En plena Semana Santa, el cantante Ricky Martin, provoca la rasgadura de vestidos al declararse abiertamente homosexual, lastimando en gran manera a los puritanos, hacedores del bien, jamás pecadores y hombres de Dios, es decir, a los jerarcas católicos y a los líderes protestantes. ¡Qué barbaridad! Ahora resulta que la gente de la iglesia, se siente molesta y enojada ante las declaraciones de una persona conocida en todo el mundo.

Ojalá hubiera millones de homosexuales como Ricky Martin, y no falsos profetas como los que dirigen a las catedrales o a los centros de adoración, como suelen llamarle a los lugares donde se predica “la palabra del Señor”.

¿Tendría el valor suficiente  el Papa Benedicto XVI, de decirle al cantante boricua, que se va a ir al infierno por ser gay? ¿Algún pastor evangélico, podría reclamarle al artista el por qué en vez de andar diciendo que es homosexual, no da su diezmo? ¿Los líderes religiosos están tan libres de culpa, como para tirar la primera piedra?

Ni Juan Pablo II, ni Benedicto XVI, ni Norberto Carrera, ni los pastores de las iglesias cristianas bautistas, ni los metodistas, ni los pentecosteses, ni los Testigos de Jehová, ni los mormones, ni nadie, han tenido  gestos de verdadera humanidad como Ricky Martin.

Numerar lo que ha hecho el puertorriqueño, sería engrandecer más su espíritu y su prédica ejemplar.
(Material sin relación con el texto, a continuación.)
Lemma runs_ok_run_inv (w s : str) :
  runs_ok good (w ++ s) -> w <> [] -> all_word w = true ->
  Re.word_after s = false -> good w = true /\ runs_ok good s.
Proof.
  intros H Hne Hw Hs. inversion H as [E|c s0 Hc H0 E|w0 s0 Hne0 Hw0 Hs0 Hg H0 E].
  - symmetry in E. apply app_eq_nil in E. now destruct E.
  - destruct w as [|d w]; [congruence|]. simpl in *.
    injection E as -> _. apply andb_prop in Hw. destruct Hw. congruence.
  - destruct (run_unique _ _ _ _ Hw0 Hs0 Hw Hs E) as [-> ->]. now split.
Qed.

Lemma runs_ok_sep_inv (c : ascii) (s : str) :
  runs_ok good (c :: s) -> Char.is_word c = false -> runs_ok good s.
Proof.
  intros H Hc. inversion H as [|c0 s0 Hc0 H0 E|w0 s0 Hne0 Hw0 Hs0 Hg H0 E].
  - exact H0.
  - destruct w0 as [|d w0]; [congruence|]. simpl in *.
    injection E as -> _. apply andb_prop in Hw0. destruct Hw0. congruence.
Qed.

Lemma runs_ok_drop_seps (m s : str) :
  no_word m = true -> runs_ok good (m ++ s) -> runs_ok good s.
Proof.
  induction m as [|c m IH]; [auto|]. simpl. intros Hm H.
  apply andb_prop in Hm. destruct Hm as [Hc Hm].
  apply negb_true_iff in Hc. apply IH; [exact Hm|].
  now apply runs_ok_sep_inv with c.
Qed.

End Runs.

Lemma runs_ok_weaken (g g' : str -> bool) (s : str) :
  (forall w, g w = true -> g' w = true) -> runs_ok g s -> runs_ok g' s.
Proof.
  intro Hg. induction 1; constructor; auto.
Qed.

(** Every text reads as separators and runs. *)
Lemma runs_ok_any (s : str) : runs_ok (fun _ => true) s.
Proof.
  remember (length s) as n eqn:Hn. revert s Hn.
  induction n as [n IH] using lt_wf_ind. intros s ->.
  destruct (str_cases s) as [->|[(c & s' & -> & Hc)|(w & s' & -> & Hne & Hw & Hs)]].
  - constructor.
  - constructor; [exact Hc|]. apply (IH (length s')); simpl; [lia|reflexivity].
  - constructor; try assumption; [reflexivity|].
    apply (IH (length s')); [|reflexivity].
    rewrite length_app. destruct w; [congruence|simpl; lia].
Qed.

(** ** Matching a whole run *)

Lemma word_class_sep (cls : ascii -> bool) (rest : str) :
  word_class cls -> Re.word_after rest = false ->
  match rest with c :: _ => cls c | [] => false end = false.
Proof.
  intros Hcls Hrest. destruct rest as [|c rest]; [reflexivity|].
  destruct (cls c) eqn:E; [|reflexivity]. apply Hcls in E.
  simpl in Hrest. congruence.
Qed.

Section GreedyRun.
Que si es gay o no es gay, eso es lo de menos. Bienaventurados los misericordiosos, porque ellos alcanzarán misericordia, dijo Cristo en el Sermón de la Montaña. El mismo Jesús, perdonó en el último instante de vida  a uno de los ladrones que estaba crucificado a su lado.

En plena Semana Santa, Ricky Martin ha dado muchas lecciones, y miren que no es ni político, ni religioso, ni nada por el estilo; simple y sencillamente es una persona que se esfuerza por hacer bien su trabajo y ayudar a quien más lo necesita.

La verdad absoluta no se encuentra en la iglesia, sino en la sonrisa que provocamos cuando acudimos a ayudar a la gente afligida, y leemos en sus labios y en su corazón un “gracias”. En vez de que las iglesias critiquen, que sigan el ejemplo de Jesucristo, y si se puede, que ya no sean tan cínicos.